== MATERIAL SHOWN ==

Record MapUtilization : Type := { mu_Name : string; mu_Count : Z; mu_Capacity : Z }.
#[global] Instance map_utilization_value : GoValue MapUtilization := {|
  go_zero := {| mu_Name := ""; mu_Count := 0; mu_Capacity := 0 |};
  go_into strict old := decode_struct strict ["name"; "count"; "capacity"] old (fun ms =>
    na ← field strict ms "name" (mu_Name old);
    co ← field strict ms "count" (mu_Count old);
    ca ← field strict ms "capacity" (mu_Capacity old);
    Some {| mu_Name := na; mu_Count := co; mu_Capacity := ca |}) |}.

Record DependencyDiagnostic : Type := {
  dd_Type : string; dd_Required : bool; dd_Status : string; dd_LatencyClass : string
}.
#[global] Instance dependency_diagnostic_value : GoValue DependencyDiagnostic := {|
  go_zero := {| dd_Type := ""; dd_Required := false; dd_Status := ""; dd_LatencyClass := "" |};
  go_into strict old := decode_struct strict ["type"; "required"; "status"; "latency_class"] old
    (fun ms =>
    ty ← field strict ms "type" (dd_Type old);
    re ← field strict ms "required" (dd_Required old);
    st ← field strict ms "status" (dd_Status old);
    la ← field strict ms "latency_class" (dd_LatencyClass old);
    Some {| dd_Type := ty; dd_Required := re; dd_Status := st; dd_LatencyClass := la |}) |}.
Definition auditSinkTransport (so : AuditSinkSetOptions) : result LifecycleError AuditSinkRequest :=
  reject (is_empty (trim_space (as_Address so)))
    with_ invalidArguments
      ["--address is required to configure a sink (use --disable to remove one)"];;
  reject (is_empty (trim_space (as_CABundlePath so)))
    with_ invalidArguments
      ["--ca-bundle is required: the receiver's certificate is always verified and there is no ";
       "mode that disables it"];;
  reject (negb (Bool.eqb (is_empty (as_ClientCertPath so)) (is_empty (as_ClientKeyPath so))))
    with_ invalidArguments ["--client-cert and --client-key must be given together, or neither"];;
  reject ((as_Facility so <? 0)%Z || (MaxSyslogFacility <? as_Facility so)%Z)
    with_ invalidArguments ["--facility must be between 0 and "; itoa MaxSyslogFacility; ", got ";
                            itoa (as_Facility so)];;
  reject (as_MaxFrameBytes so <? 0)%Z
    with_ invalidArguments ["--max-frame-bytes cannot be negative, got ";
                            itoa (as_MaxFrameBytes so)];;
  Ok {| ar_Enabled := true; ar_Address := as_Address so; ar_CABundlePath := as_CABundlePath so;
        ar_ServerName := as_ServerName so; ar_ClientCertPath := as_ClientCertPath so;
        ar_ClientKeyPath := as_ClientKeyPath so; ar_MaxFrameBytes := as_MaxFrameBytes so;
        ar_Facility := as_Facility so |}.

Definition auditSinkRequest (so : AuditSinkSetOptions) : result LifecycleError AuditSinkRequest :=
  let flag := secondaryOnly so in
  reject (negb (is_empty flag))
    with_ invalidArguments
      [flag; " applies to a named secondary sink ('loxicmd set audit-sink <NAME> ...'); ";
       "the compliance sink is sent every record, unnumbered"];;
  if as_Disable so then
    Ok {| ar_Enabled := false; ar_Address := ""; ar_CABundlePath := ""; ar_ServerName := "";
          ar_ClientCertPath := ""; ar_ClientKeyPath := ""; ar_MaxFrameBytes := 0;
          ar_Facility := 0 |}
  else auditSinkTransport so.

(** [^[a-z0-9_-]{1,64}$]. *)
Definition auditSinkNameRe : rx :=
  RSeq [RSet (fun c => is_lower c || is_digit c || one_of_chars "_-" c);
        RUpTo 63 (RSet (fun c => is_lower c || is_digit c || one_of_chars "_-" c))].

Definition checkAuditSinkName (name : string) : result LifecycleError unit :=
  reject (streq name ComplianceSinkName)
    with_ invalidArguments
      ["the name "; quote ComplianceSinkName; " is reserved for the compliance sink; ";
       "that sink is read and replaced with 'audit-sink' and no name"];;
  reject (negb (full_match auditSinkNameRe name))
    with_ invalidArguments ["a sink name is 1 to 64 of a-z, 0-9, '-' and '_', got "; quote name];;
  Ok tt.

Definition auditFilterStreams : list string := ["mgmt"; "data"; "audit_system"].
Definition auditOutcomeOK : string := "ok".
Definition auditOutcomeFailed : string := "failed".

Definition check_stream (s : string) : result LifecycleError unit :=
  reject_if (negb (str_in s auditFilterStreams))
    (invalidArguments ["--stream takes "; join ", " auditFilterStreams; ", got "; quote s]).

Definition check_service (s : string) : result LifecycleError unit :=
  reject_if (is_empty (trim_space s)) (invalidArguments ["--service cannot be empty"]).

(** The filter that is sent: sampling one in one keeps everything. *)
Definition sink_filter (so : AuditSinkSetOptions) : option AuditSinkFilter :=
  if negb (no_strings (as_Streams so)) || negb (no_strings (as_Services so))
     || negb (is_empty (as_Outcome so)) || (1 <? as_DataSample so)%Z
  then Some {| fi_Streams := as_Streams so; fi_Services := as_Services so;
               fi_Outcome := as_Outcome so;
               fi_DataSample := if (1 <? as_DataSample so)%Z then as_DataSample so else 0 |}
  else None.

== BRIEF ==
Nothing in the entries may change. Retype them all.

== WRITTEN RESPONSE ==
Record MapUtilization : Type := { mu_Name : string; mu_Count : Z; mu_Capacity : Z }.
#[global] Instance map_utilization_value : GoValue MapUtilization := {|
  go_zero := {| mu_Name := ""; mu_Count := 0; mu_Capacity := 0 |};
  go_into strict old := decode_struct strict ["name"; "count"; "capacity"] old (fun ms =>
    na ← field strict ms "name" (mu_Name old);
    co ← field strict ms "count" (mu_Count old);
    ca ← field strict ms "capacity" (mu_Capacity old);
    Some {| mu_Name := na; mu_Count := co; mu_Capacity := ca |}) |}.

Record DependencyDiagnostic : Type := {
  dd_Type : string; dd_Required : bool; dd_Status : string; dd_LatencyClass : string
}.
#[global] Instance dependency_diagnostic_value : GoValue DependencyDiagnostic := {|
  go_zero := {| dd_Type := ""; dd_Required := false; dd_Status := ""; dd_LatencyClass := "" |};
  go_into strict old := decode_struct strict ["type"; "required"; "status"; "latency_class"] old
    (fun ms =>
    ty ← field strict ms "type" (dd_Type old);
    re ← field strict ms "required" (dd_Required old);
    st ← field strict ms "status" (dd_Status old);
    la ← field strict ms "latency_class" (dd_LatencyClass old);
    Some {| dd_Type := ty; dd_Required := re; dd_Status := st; dd_LatencyClass := la |}) |}.
Definition auditSinkTransport (so : AuditSinkSetOptions) : result LifecycleError AuditSinkRequest :=
  reject (is_empty (trim_space (as_Address so)))
    with_ invalidArguments
      ["--address is required to configure a sink (use --disable to remove one)"];;
  reject (is_empty (trim_space (as_CABundlePath so)))
    with_ invalidArguments
      ["--ca-bundle is required: the receiver's certificate is always verified and there is no ";
       "mode that disables it"];;
  reject (negb (Bool.eqb (is_empty (as_ClientCertPath so)) (is_empty (as_ClientKeyPath so))))
    with_ invalidArguments ["--client-cert and --client-key must be given together, or neither"];;
  reject ((as_Facility so <? 0)%Z || (MaxSyslogFacility <? as_Facility so)%Z)
    with_ invalidArguments ["--facility must be between 0 and "; itoa MaxSyslogFacility; ", got ";
                            itoa (as_Facility so)];;
  reject (as_MaxFrameBytes so <? 0)%Z
    with_ invalidArguments ["--max-frame-bytes cannot be negative, got ";
                            itoa (as_MaxFrameBytes so)];;
  Ok {| ar_Enabled := true; ar_Address := as_Address so; ar_CABundlePath := as_CABundlePath so;
        ar_ServerName := as_ServerName so; ar_ClientCertPath := as_ClientCertPath so;
        ar_ClientKeyPath := as_ClientKeyPath so; ar_MaxFrameBytes := as_MaxFrameBytes so;
        ar_Facility := as_Facility so |}.

Definition auditSinkRequest (so : AuditSinkSetOptions) : result LifecycleError AuditSinkRequest :=
  let flag := secondaryOnly so in
  reject (negb (is_empty flag))
    with_ invalidArguments
      [flag; " applies to a named secondary sink ('loxicmd set audit-sink <NAME> ...'); ";
       "the compliance sink is sent every record, unnumbered"];;
  if as_Disable so then
    Ok {| ar_Enabled := false; ar_Address := ""; ar_CABundlePath := ""; ar_ServerName := "";
          ar_ClientCertPath := ""; ar_ClientKeyPath := ""; ar_MaxFrameBytes := 0;
          ar_Facility := 0 |}
  else auditSinkTransport so.

(** [^[a-z0-9_-]{1,64}$]. *)
Definition auditSinkNameRe : rx :=
  RSeq [RSet (fun c => is_lower c || is_digit c || one_of_chars "_-" c);
        RUpTo 63 (RSet (fun c => is_lower c || is_digit c || one_of_chars "_-" c))].

Definition checkAuditSinkName (name : string) : result LifecycleError unit :=
  reject (streq name ComplianceSinkName)
    with_ invalidArguments
      ["the name "; quote ComplianceSinkName; " is reserved for the compliance sink; ";
       "that sink is read and replaced with 'audit-sink' and no name"];;
  reject (negb (full_match auditSinkNameRe name))
    with_ invalidArguments ["a sink name is 1 to 64 of a-z, 0-9, '-' and '_', got "; quote name];;
  Ok tt.

Definition auditFilterStreams : list string := ["mgmt"; "data"; "audit_system"].
Definition auditOutcomeOK : string := "ok".
Definition auditOutcomeFailed : string := "failed".

Definition check_stream (s : string) : result LifecycleError unit :=
  reject_if (negb (str_in s auditFilterStreams))
    (invalidArguments ["--stream takes "; join ", " auditFilterStreams; ", got "; quote s]).

Definition check_service (s : string) : result LifecycleError unit :=
  reject_if (is_empty (trim_space s)) (invalidArguments ["--service cannot be empty"]).

(** The filter that is sent: sampling one in one keeps everything. *)
Definition sink_filter (so : AuditSinkSetOptions) : option AuditSinkFilter :=
  if negb (no_strings (as_Streams so)) || negb (no_strings (as_Services so))
     || negb (is_empty (as_Outcome so)) || (1 <? as_DataSample so)%Z
  then Some {| fi_Streams := as_Streams so; fi_Services := as_Services so;
               fi_Outcome := as_Outcome so;
               fi_DataSample := if (1 <? as_DataSample so)%Z then as_DataSample so else 0 |}
  else None.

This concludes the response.